When was the last time you had your eyes checked? Whether you are registered with an eye doctor near you or not, people of all ages are recommended to attend a comprehensive eye exam at least once every two years to check on the health and condition of their eyes and vision.
If you already wear glasses or contact lenses, or if you’ve been diagnosed with an eye health problem like cataracts or glaucoma, your eye doctor may recommend that you increase the frequency of your visits. This is because your eyes may require monitoring more closely. Making time to visit the eye doctor can seem like a low priority, especially if you don’t feel like you are experiencing problems with your eyes. Nevertheless, since many eye problems don’t manifest with noticeable symptoms until some irreparable damage has occurred, it’s best not to risk your vision and instead let your eye doctor monitor your eye health regularly.
A comprehensive eye exam is more than just checking how clearly you can see. Although the exact assessments that you’ll have will vary depending on your eye doctor and practice, there are some evaluations that are fairly standard. To help you prepare for your appointment, here’s what to expect during a comprehensive eye exam.

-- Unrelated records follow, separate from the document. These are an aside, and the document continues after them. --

Module Select.
Import StrSetOps.

(** Body of the inner loop of [pickAnimation] (filter.cpp:69-71). *)
Definition expand_step (orig_tags exp_tags : StrSet) (tagexp : TagExpansion) : StrSet :=
  if contains orig_tags (from tagexp) then merge exp_tags (to tagexp) else exp_tags.

(** filter.cpp:67-72: the expanded tags of one animation. *)
Definition exp_tags_of (tagexp_list : list TagExpansion) (orig_tags : StrSet) : StrSet :=
  let exp_tags := foldl (expand_step orig_tags) ∅ tagexp_list in
  merge exp_tags orig_tags.

(** filter.cpp:74-75: the test that admits an animation. *)
Definition admits (tag_result : TaggerOutput) (exp_tags : StrSet) : bool :=
  all_of (required_tags tag_result) (fun tag => contains exp_tags tag) &&
  none_of (banned_tags tag_result) (fun tag => contains exp_tags tag).

(** filter.cpp:64-77: the outer loop, pushing the admitted animations. *)
Definition filter_anims (tagexp_list : list TagExpansion) (tag_result : TaggerOutput)
    (anim_dict : AnimDict) : list AnimPtr :=
  foldl (fun filtered_anims '(edid, anim) =>
           if admits tag_result (exp_tags_of tagexp_list (getTags anim))
           then filtered_anims ++ [(edid, anim)] else filtered_anims)
        [] anim_dict.

(** The function-local [static std::default_random_engine gen], with two
    counters that record how often it was seeded and how often
    [std::random_device] was read. *)
Record Rng := mkRng {
  gen : Z;
  seed_calls : nat;
  device_reads : nat
}.

(** A default-constructed engine. *)
Definition default_seed : Z := 1%Z.
Definition rng_init : Rng := mkRng default_seed 0 0.

(** [std::call_once(flag, f)]: runs [f] when the flag is not yet set. *)
Definition call_once {S : Type} (flag : bool) (f : S -> S) (s : S) : bool * S :=
  if flag then (flag, s) else (true, f s).

Section WithRandomness.
(** [random_device n]: what the [n]-th read of [std::random_device] gives. *)
Variable random_device : nat -> Z.
(** [unif lo hi g]: a draw of [std::uniform_int_distribution<size_t>(lo, hi)]
    from the engine in state [g], and the engine's next state. *)
Variable unif : nat -> nat -> Z -> nat * Z.

(** What [std::uniform_int_distribution] promises about its result. *)
Definition unif_in_range : Prop :=
  forall (lo hi : nat) (g : Z), lo <= hi -> lo <= (unif lo hi g).1 <= hi.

This consultation is one of the most important parts of any comprehensive eye exam since it involves giving your eye doctor invaluable information about your general and ocular health. Your eye doctor will want to know as many details about your medical history as possible, what your health is like now, and if you currently take any medications for eye or general health problems. This is important since there are many conditions and medications that can affect your vision or the health of your eyes. Your eye doctor will also ask you how clear you think your vision is, and if you are experiencing any issues or have any concerns, such as regular headaches, flashes, or seeing colors differently. The information you share will help your eye doctor to know what issues, if any, to look for.
This is the part of an eye exam that most people are familiar with. Visual acuity testing involves assessing how well you can see at different distances and uses a chart called a Snellen Chart which contains lots of different letters and numbers of varying sizes. You’ll be asked to read specific letters and numbers off of this chart. There are no right or wrong answers, but the results will tell your eye doctor if you need to use prescription lenses.
If your visual acuity testing shows that you need correction in the form of prescription lenses, a refraction assessment is used to decide which prescription you need to correct your vision so that you can see as clearly as possible. In most cases, this is done with either a handheld instrument called a retinoscope or a computerized alternative, both of which will be used to measure how the light is refracted by your eyes.
We’re all guilty of taking basic visual skills, such as our eyes working together to create a single, clear picture, for granted. During your comprehensive eye exam, your eye doctor will look at how your eyes function both individually and together, as well as how successfully you can track a moving object or respond to visual stimulation, among several other important visual skills. If your visual skills could be improved, you may be recommended exercises to do this.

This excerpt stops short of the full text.